Wherever a line in the records below contains "VList", copy that line.

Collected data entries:
------------------------------------------------------------------------

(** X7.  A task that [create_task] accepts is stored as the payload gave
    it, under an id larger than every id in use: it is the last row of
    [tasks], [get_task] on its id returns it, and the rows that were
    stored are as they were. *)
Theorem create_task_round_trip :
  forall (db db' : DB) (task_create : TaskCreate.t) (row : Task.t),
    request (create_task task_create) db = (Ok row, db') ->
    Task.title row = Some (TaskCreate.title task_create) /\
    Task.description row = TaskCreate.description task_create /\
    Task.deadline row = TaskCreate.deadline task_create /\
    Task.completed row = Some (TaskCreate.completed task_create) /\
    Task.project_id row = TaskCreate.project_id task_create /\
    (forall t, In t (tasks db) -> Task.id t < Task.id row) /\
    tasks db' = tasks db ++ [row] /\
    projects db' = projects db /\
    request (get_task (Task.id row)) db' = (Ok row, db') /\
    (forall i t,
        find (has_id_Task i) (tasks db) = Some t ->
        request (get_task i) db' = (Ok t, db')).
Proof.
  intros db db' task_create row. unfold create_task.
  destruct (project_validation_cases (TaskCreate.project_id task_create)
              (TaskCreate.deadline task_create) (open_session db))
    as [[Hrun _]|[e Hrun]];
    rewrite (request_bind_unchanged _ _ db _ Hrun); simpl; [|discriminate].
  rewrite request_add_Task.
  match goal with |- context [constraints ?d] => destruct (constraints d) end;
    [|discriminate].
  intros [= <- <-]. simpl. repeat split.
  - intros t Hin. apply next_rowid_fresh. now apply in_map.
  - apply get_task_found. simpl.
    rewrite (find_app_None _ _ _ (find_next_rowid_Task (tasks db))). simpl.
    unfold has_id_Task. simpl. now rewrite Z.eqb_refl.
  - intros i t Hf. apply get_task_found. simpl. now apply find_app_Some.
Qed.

------------------------------------------------------------------------

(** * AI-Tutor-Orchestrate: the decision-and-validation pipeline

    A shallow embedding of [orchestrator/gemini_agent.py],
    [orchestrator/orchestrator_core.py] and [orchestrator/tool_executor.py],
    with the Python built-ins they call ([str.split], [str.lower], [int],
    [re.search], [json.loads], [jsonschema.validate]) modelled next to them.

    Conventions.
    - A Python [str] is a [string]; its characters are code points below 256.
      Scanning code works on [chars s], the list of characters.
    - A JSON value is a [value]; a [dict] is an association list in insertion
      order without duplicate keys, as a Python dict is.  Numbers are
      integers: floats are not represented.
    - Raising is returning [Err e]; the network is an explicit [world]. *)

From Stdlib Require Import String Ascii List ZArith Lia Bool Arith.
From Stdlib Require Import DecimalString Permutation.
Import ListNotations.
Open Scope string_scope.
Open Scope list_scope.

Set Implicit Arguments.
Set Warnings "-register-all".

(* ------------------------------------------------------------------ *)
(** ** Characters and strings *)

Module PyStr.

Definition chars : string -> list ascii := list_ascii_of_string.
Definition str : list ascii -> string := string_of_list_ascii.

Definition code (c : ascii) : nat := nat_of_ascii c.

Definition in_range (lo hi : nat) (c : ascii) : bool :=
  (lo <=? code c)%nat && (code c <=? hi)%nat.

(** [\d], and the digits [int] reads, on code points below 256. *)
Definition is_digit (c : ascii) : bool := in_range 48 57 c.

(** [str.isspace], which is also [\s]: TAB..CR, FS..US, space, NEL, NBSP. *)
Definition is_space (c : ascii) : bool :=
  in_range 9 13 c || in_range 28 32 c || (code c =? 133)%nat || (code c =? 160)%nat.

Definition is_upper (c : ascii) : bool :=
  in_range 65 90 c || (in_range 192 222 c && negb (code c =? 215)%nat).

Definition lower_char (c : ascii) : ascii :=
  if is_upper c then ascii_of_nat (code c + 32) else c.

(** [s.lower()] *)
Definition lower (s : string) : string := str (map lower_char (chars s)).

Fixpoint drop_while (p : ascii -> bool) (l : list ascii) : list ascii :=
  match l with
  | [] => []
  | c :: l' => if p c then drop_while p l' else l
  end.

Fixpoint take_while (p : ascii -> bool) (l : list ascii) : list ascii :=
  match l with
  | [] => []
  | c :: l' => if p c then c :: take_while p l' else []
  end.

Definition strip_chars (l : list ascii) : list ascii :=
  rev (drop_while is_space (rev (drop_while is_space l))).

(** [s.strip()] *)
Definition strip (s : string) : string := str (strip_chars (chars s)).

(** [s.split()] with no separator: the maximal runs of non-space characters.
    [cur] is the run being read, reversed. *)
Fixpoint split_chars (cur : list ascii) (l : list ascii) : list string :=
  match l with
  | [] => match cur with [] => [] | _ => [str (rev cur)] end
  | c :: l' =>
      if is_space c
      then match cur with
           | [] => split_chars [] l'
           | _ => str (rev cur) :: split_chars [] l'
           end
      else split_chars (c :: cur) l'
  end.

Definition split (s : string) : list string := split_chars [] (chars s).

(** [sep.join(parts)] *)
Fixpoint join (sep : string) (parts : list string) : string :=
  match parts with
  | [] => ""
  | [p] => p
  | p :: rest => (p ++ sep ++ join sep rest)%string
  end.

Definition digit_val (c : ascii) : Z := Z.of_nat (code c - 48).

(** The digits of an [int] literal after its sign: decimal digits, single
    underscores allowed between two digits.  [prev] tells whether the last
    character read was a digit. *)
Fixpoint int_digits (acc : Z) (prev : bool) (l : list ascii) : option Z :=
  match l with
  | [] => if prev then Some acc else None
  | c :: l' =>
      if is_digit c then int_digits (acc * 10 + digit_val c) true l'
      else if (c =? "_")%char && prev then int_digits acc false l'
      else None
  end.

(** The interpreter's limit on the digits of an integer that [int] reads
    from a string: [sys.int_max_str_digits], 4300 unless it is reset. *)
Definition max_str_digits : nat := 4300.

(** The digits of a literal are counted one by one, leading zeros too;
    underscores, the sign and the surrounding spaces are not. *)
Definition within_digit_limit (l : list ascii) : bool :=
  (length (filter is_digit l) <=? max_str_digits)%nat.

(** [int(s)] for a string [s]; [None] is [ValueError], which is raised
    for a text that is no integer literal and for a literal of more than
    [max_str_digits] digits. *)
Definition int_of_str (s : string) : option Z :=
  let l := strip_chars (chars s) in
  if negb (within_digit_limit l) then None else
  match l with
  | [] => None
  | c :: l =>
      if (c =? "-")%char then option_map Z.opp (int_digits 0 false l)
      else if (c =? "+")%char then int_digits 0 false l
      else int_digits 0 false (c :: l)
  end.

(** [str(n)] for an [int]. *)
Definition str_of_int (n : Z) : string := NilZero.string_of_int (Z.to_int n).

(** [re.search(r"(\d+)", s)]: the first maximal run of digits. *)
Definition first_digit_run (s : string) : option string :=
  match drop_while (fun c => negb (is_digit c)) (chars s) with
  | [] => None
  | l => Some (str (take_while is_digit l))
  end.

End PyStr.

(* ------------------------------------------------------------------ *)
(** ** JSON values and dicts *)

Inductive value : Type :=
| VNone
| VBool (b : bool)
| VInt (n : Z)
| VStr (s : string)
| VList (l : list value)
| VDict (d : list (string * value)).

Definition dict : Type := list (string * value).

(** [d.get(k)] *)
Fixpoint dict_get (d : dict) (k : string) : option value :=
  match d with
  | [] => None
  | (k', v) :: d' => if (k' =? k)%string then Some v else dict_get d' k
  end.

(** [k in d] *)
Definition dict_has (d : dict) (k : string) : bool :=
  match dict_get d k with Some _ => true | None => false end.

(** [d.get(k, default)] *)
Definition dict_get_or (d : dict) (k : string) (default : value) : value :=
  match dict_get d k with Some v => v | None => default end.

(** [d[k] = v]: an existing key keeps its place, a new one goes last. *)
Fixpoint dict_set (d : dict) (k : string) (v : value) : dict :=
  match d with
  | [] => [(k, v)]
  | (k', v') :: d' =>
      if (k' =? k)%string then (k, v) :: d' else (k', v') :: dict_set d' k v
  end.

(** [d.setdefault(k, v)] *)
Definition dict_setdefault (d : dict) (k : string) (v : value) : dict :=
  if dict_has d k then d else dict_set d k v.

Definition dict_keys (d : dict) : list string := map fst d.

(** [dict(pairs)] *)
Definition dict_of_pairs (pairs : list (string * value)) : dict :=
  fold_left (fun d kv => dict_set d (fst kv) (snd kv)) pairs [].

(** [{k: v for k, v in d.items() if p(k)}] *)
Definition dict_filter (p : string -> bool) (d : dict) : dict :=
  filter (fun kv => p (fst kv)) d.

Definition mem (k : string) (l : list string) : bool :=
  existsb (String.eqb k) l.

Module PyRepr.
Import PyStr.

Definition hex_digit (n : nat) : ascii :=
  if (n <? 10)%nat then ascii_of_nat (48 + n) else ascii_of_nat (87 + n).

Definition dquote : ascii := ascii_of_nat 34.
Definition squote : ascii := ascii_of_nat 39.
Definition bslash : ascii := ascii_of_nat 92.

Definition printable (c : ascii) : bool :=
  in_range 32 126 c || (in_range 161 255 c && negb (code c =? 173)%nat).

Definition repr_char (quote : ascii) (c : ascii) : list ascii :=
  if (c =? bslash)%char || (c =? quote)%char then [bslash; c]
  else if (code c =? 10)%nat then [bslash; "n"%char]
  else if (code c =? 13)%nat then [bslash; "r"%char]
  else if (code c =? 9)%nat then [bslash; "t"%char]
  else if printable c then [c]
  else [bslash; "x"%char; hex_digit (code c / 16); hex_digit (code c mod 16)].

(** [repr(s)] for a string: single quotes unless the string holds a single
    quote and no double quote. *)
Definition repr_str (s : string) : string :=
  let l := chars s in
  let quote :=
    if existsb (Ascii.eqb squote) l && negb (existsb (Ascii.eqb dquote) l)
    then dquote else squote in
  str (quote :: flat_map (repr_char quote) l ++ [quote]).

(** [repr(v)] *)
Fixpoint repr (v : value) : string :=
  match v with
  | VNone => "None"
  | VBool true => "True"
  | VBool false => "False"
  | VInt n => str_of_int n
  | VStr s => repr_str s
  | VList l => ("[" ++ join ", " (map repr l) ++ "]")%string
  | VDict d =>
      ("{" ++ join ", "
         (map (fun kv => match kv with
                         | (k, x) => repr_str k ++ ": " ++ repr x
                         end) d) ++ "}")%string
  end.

------------------------------------------------------------------------

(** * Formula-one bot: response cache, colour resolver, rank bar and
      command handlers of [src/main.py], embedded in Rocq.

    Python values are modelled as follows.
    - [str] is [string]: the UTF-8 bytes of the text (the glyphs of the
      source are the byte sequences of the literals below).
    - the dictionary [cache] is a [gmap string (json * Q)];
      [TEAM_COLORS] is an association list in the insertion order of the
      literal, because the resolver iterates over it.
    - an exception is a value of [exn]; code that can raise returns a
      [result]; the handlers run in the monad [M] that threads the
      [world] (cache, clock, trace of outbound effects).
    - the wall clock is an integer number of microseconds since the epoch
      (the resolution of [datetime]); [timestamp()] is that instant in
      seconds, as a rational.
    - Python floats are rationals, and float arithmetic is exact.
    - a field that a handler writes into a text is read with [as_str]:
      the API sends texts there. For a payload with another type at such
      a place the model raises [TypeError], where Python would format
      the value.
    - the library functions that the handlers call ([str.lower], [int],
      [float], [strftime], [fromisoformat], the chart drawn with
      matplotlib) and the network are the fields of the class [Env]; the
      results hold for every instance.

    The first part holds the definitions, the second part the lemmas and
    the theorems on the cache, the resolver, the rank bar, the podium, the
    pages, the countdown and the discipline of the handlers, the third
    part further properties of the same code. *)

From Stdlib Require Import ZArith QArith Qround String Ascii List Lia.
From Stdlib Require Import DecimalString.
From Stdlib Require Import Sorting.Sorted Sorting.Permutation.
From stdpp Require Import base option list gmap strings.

------------------------------------------------------------------------

◆ **SOLUTION TO THIS EXERCISE**:
| VList (l : list value)
  | VList l => ("[" ++ join ", " (map repr l) ++ "]")%string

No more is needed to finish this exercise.